Какая-то девушка попросила меня этого не делать, а потом отсосала мне, это я тоже помню, но не знаю, сон оно все или одна из правдивых историй о моих развлечениях?

Однажды я, по совету (а народ плохого не посоветует) неизвестного уличного художника, даже пробовал бухать через ноздри — чуть не захлебнулся вином, принимая ванну из него. Даже моих львов я пристрастил к вину. Кошечки пили его с удовольствием, я заставил одного раба лакать вино вместе с ними, парень чудом остался жив.

Мне снилось яркое солнце, и я брел под ним, и мне казалось, что плоть начинает разлагаться, и я смотрел на свои руки, а с них кусками слезало мясо. Предположу, что это был сон.

Тем более, что в том сне мне приходила Береника вместе с Курионом. Они перекидывали друг другу свои головы, будто в хитроумной игре с двумя мячами.

Я крикнул им:

— Не перепутайте!

Головы засмеялись.

Луций, милый друг, я не хотел бы быть обезглавленным или удушенным, и то и то — ужасные смерти. Почти что угодно другое, включая позорную казнь — быть сброшенным с Тарпейской скалы, подобно мерзкому предателю.

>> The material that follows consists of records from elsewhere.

(* ===== verification/Prelude.v ===== *)
(** * A model of the Marreta language runtime

    Marreta (src/src/*.rs) is an interpreted language for HTTP services.  A
    project is a set of [.marreta] files.  The tokenizer and the parser turn a
    file into statements; the loader splits them into routes, schemas,
    consumers and authentication providers and rejects inconsistent programs;
    at run time the server validates a request against the schema of its route,
    an evaluator runs the body of the route over an environment, database
    pipelines are turned into SQL or document queries, and the reply is
    filtered by its schema and serialised to JSON.  Migrations keep the tables
    of the relational store in step with the persistent schemas.

    This library models the parts of that program that are computation over its
    own data, and the evaluator's requests to the outside world, as executable
    definitions, and proves what makes each of them correct.

    ** How the code is represented

    - A [Result] is [result]; code that can also panic, or whose recursion
      needs fuel, is an [outcome].  [Panics] is Rust's panic (an index out of
      range, an arithmetic overflow, an [expect]).  [NoFuel] is a limit of the
      model only: where a component has fuel, a theorem shows that it is not
      reached, or, for the evaluator, whose programs need not end, that fuel
      does not change a result that was reached.
    - A [String] is a [string] of UTF-8 bytes, a [char] the [N] of its scalar
      value (RustStr.v); an [i64] is a [Z] with its bounds written out; an
      [f64] is the Standard Library's [spec_float] at 53 and 1024 bits (F64.v).
    - A [HashMap] is a [gmap].  Where the code iterates over one, the order is
      the class [HashOrder] below: the theorems hold for every order.
      An [IndexMap] is an association list without repeated keys (IndexMap.v).
    - A map value of the language is an [Arc<RwLock<..>>]; the operations of
      the language only read maps or build new ones, so a map is its contents.
      (The one write is to the body of an HTTP response that was just built.)
    - What the code takes from other crates is an interface with laws: [Ext]
      (decimals, times and dates, in Foreign.v), [Crates] (time zones, base64,
      decimal arithmetic, the square root, in Crates.v), [BsonCrate] (object
      identifiers and Decimal128, in DocBson.v), [AuthHost] (PEM and URL
      parsing, files and environment variables, in Auth.v), [Serializer]
      (serde, in Value.v), [FileSystem] (the faults of a disk, in
      MigrationFiles.v), [ServerCrates] (HTTP headers, signed tokens and key
      sets, password hashes, in Server.v), random draws (TraceContext.v) and
      SHA-256.  [demo_ext], [demo_crates], [demo_bson], [demo_host] and
      [demo_server] are concrete instances, which the witnesses use.
    - The parser is a state monad with panics over the tokens (ParserState.v).
    - The evaluator is a state monad over trees of requests (Interaction.v): a
      node asks a driver, the clock, the file system or standard output for
      something and goes on with the answer, and the branches of a broadcast
      are one node.  [run] follows a tree with a handler that answers; a
      [Protocol] with [wp] says what every path of a tree may ask, whatever
      the answers.

    ** The files

    - RustStr.v, F64.v: the standard library's strings, integers and floats.
    - Token.v, Lexer.v (token.rs, lexer.rs): one definition per method of the
      tokenizer over the record [Lexer]; [lex_loop] is the loop of [tokenize].
      LexerFacts.v: it terminates (fuel: the length of the source, since every
      step consumes a character), its [Indent] and [Dedent] tokens balance, and
      it panics only on a source that ends in a space.  LexerRoundtrip.v: a
      printed line of lexemes is read back exactly; line endings do not matter.
    - Errors.v (error.rs): the error type, its display, codes and positions.
    - Ast.v (ast.rs): the syntax tree; [children] and [tree_ind] are the
      generic traversal the other components' proofs share.
    - ParserState.v, Parser.v, ParserStatements.v (parser.rs): the methods that
      move over the tokens, expressions and pipelines, statements.  A cycle of
      calls goes through the record [Rec], tied with fuel in [parsers]; the
      number of tokens is enough, since every cycle consumes one.
      ParserLogic.v: a weakest precondition for parsers and its rules.
      ParserFacts.v, ParserSound.v: every parser advances, ends, reports errors
      at a token and builds a [well_formed] tree.  ParserGrammar.v: a grammar
      with precedences ([Reads]), and that the parser reads what it derives.
    - Formatter.v (formatter.rs): the passes over the lines of a source, on the
      list of its characters; the scan of a line has its length as fuel.
      FormatterFacts.v: atoms are scanned again from what is printed, depths
      are read back, and the second pass is the last.
    - Schemas.v, SchemaCycle.v (persistent_schema.rs, schema_cycle.rs and the
      checks of file_loader.rs): the checks of a set of schemas, with the
      reference definitions they decide.  The depth first search has the
      number of schemas as fuel: a path has no repetition.
    - IndexMap.v, Foreign.v, QueryTypes.v, Value.v (value.rs, db/driver.rs,
      doc/query.rs): runtime values, equality, display and JSON.  ValueFacts.v:
      symmetry and reflexivity of equality, round trips with JSON, agreement of
      the direct serialiser with the JSON tree.
    - Crates.v, ValueMethods.v (value.rs, [call_method_at]): the methods of
      values.  ValueMethodFacts.v: sorting, splitting and joining.
    - Validator.v, ValidatorFacts.v (validator.rs): coercion of a payload to a
      schema and of query or header text to a flat schema.  [has_type] and
      [conforms] specify what is accepted.  The fuel is [MAX_DEPTH] plus two,
      and the code's own depth guard stops the recursion first.
    - Serializer.v (response_serializer.rs): filtering of a reply.
    - Environment.v (environment.rs): scopes over a frozen base.
    - Operators.v (interpreter/operators.rs): the operators of the evaluator,
      with the exact conditions under which they panic.
    - Auth.v (auth.rs), RouteLoader.v, RouteFacts.v (route_loader.rs): the
      authentication configuration and the loading of a program.  [load] folds
      [load_statement] over the program, then runs the checks of Schemas.v and
      Auth.v; the facts say what a loaded registry guarantees.
    - ProjectRuntime.v (file_loader.rs): the modules of a loaded project, their
      environments, schemas and namespaces.
    - Loader.v (file_loader.rs, version.rs): the files below the root, the
      modules they define, their merge, the checks of the project, and the run
      of the startup statements in the evaluator.  LoaderFacts.v: discovery,
      and what a loaded project satisfies.
    - QueryBuilder.v (db/query_builder.rs): SQL text and its parameters; no
      value reaches the text, and identifiers are quoted or rejected.
    - DocBson.v, DocBsonFacts.v (doc/bson.rs, doc/mongodb.rs): values as BSON,
      filters, options, aggregations and raw pipeline stages.
    - Migrations.v, MigrationFiles.v, Replay.v (migrations.rs): tables of the
      schemas, plans, drift and SQL text; the files of a migration over a disk
      that can fail; the replay of the SQL of the local migrations.
      PlanFacts.v, ReplayFacts.v, MigrationFacts.v: a generated migration,
      printed and replayed, leaves nothing to migrate.  SqlTextFacts.v:
      statements with strings, comments and dollar quotes are split and
      stripped as they were written.  MigrationFilesFacts.v: the inventory, and
      what writing and discarding do to the disk.
    - TraceContext.v (trace_context.rs): W3C trace context headers.
    - IndexInference.v, IndexFacts.v (doc/index_inference.rs): indexes inferred
      from document queries.
    - FeatureFlags.v (feature_flags.rs), Coverage.v (coverage.rs).
    - The evaluator (interpreter.rs and interpreter/).  Interaction.v: requests,
      trees, protocols.  Interp.v: the state of an interpreter, the monad
      [Eval], the schemas it sees, rows and transactions.  Namespaces.v and
      Infra.v: the built-in namespaces, those that compute and those that ask
      drivers, and interpolation.  QueryPipeline.v: the stages of queries.
      Calls.v: tasks, broadcasts and the stages of pipelines.  Evaluator.v:
      statements and expressions.  All of them are over the evaluators of
      expressions and statements; [interp] ties the knot with fuel, one unit
      for each level of the recursion, a turn of [while] included.
      EvalLogic.v: the transaction protocol, the order [steps] on states and
      the rules and tactics for both; EvalSafe.v: every definition follows the
      protocol and steps.  EvaluatorFuel.v: more fuel approximates better.
      EvalDemo.v: a configuration, a handler and small programs, with the
      behaviours that surprise.  EvaluatorFacts.v, BroadcastFacts.v: the
      theorems about whole evaluations.
    - Server.v (server.rs): a handler is a tree of requests over the cache of
      key sets, which ends with a value, an early response or a panic.
      Authentication, [execute_route], error responses, logs, middlewares, and
      the consumers of queues, whose loop has a number of deliveries as fuel.
      ServerFacts.v: [calmly], the rules for handlers that leave the protocol
      where it was, the protocol of transactions and deliveries
      ([server_protocol]), and the theorems.

    - Config.v (config.rs): the env file, the variables, the errors they push
      and the connection URLs of the stores.  ConfigFacts.v: a reader of URLs
      finds the configured values.
    - OpenApi.v (openapi.rs): the document of a registry as a JSON tree.  The
      search for schemas, a loop over pending references, has enough fuel for
      every reference of every definition ([resolve_fuel]).  OpenApiFacts.v:
      the search ends and is closed, every route is documented, references
      name components.

    ** The theorems

    The comment of a main theorem starts with its number, C1 to C40, in the
    order of importance.

    - Refinement of a grammar and of reference definitions:
      [parse_implements_grammar]; payload conformance
      ([coerce_payload_conforms]), schema cycles
      ([find_disallowed_cycle_correct]), authentication of routes
      ([auth_contract_iff]).
    - Evaluation: transactions are opened and closed in pairs and nothing
      escapes them ([transactions_bracketed]); the state is kept
      ([evaluation_keeps_state]); arguments meet the contracts of tasks
      ([call_task_value_spec]); values are parameters of native queries
      ([native_query_parameters]); the two paths of a broadcast agree
      ([broadcast_paths_agree]); evaluation of plain expressions ends
      ([plain_expressions_evaluate]); fuel does not matter
      ([fuel_is_irrelevant]).
    - The server: nothing runs for a request that is not authenticated
      ([unauthenticated_requests_refused]); a token is verified with a key of
      the right kind ([accepted_token_verified]); every delivery is settled
      once, as its handler ended ([deliveries_settled], [delivery_verdict]);
      responses have a status, that of the log ([responses_bounded]).
    - The OpenAPI document: the search for schemas ends, closed
      ([schema_search_total]); references name components
      ([references_name_components]); the operations are those of the routes
      ([every_route_documented]).
    - Round trips: tokens, migrations and their files, SQL text, JSON, BSON,
      trace headers, connection URLs ([connection_urls_read_back]).
    - Safety of what is built: SQL ([build_select_parameters],
      [build_order_by_safe]), loaded projects ([discovery_spec],
      [loaded_project_sound]) and programs ([load_sound]), discarded migrations
      ([discard_only_pending]).
    - Well-formed results, errors, panics and termination of the tokenizer, the
      parser, the validator and the operators.
    - Formatting keeps the tokens and settles ([formatting_settles]).
    - Functional behaviour of direct serialisation, sorting, index inference
      and the inventory of migrations.

    Theorems and examples without a number record further facts, and behaviours
    that the comments of the source do not announce, such as
    [tokenize_only_spaces_panics], [index_name_collides] or
    [map_error_leaks_scope].

    ** What is not modelled

    Of the evaluator: the native stack, which deep recursion of the source can
    exhaust before the limit of calls; profiling timers; the debug assertion on
    the kind of a trace frame; a broadcast that starts outside a tokio runtime.
    What [sort] does to a list with NaN, where the comparison is not an order,
    is an operation of [Crates].  Broadcast branches are run one after
    the other by [run]; they share no state of the interpreter, but the order
    of their requests is not that of a real run.  Of the replay of migrations:
    what the code itself does not read (nested block comments, quoted
    identifiers).

    Of the loader: symbolic links.  Of the server: the router, CORS, the
    listener and shutdown, which are calls of other crates, the time a
    comparison takes, and two requests that use the cache of key sets at once.

    Of the OpenAPI generator: the printing of the JSON tree, which is
    serde_json's.

    Of the formatter: the listing of the files to format.

    The clients of the stores, queues and caches, the command line, the linter
    and the editor tooling are mostly calls of other systems or text for the
    user. *)
From stdpp Require Import base list strings gmap pretty sets.
From Stdlib Require Import ZArith Lia.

Но не хотел бы я умереть смертью Публия и не хотел бы я умереть смертью Куриона. Слишком уж я хорошо их представлял, эти способы попрощаться со всем вокруг.

Ну да ладно, хватит смерти, давай поговорим о том, что я сделал для вечности. Так вот, однажды меня стошнило на Форуме.

Дело было после свадьбы Гиппия, одного из моих любимых мимов. Артист он был страшно талантливый, близкий друг Кифериды, но ценил я его больше за то, что он любил приложиться к выпивке так же сильно, как и я. О, свадьбы артистов сами по себе зрелище не для слабонервных, и не для тех, кто напивается до потери ориентации в реальности — точно. Гримасничающие люди, странно одетые, странно двигающиеся, накрашенные женщины, разрисованные мужчины, хохот и плач, и кто-то все время цитирует Гомера. Я мог бы выдержать все, но Гомер — он нагонял на меня ужас.

Помню, я выпил так много, что расплакался в постели с милой девушкой, которую, кажется, видел рядом с Гиппием.

— Твою мать, — сказал я. — Я трахнул невесту.

И расплакался.

— Нет, — говорила она, гладя меня по голове. — Я не невеста, Антоний, я ее сестра.

— Близнец? — спросил я.

— Двоюродная.

— Хорошо, а то Гиппий ведь такой мой хороший друг!

На самом деле, конечно, он не был моим другом, просто пользовался моей благосклонностью. Учитывая, что всю пирушку оплачивал я, и она была золоченной, перченой и роскошной, думаю, Гиппий бы потерпел, пока я пялю его невесту. Но я оказался порядочным человеком, представляешь?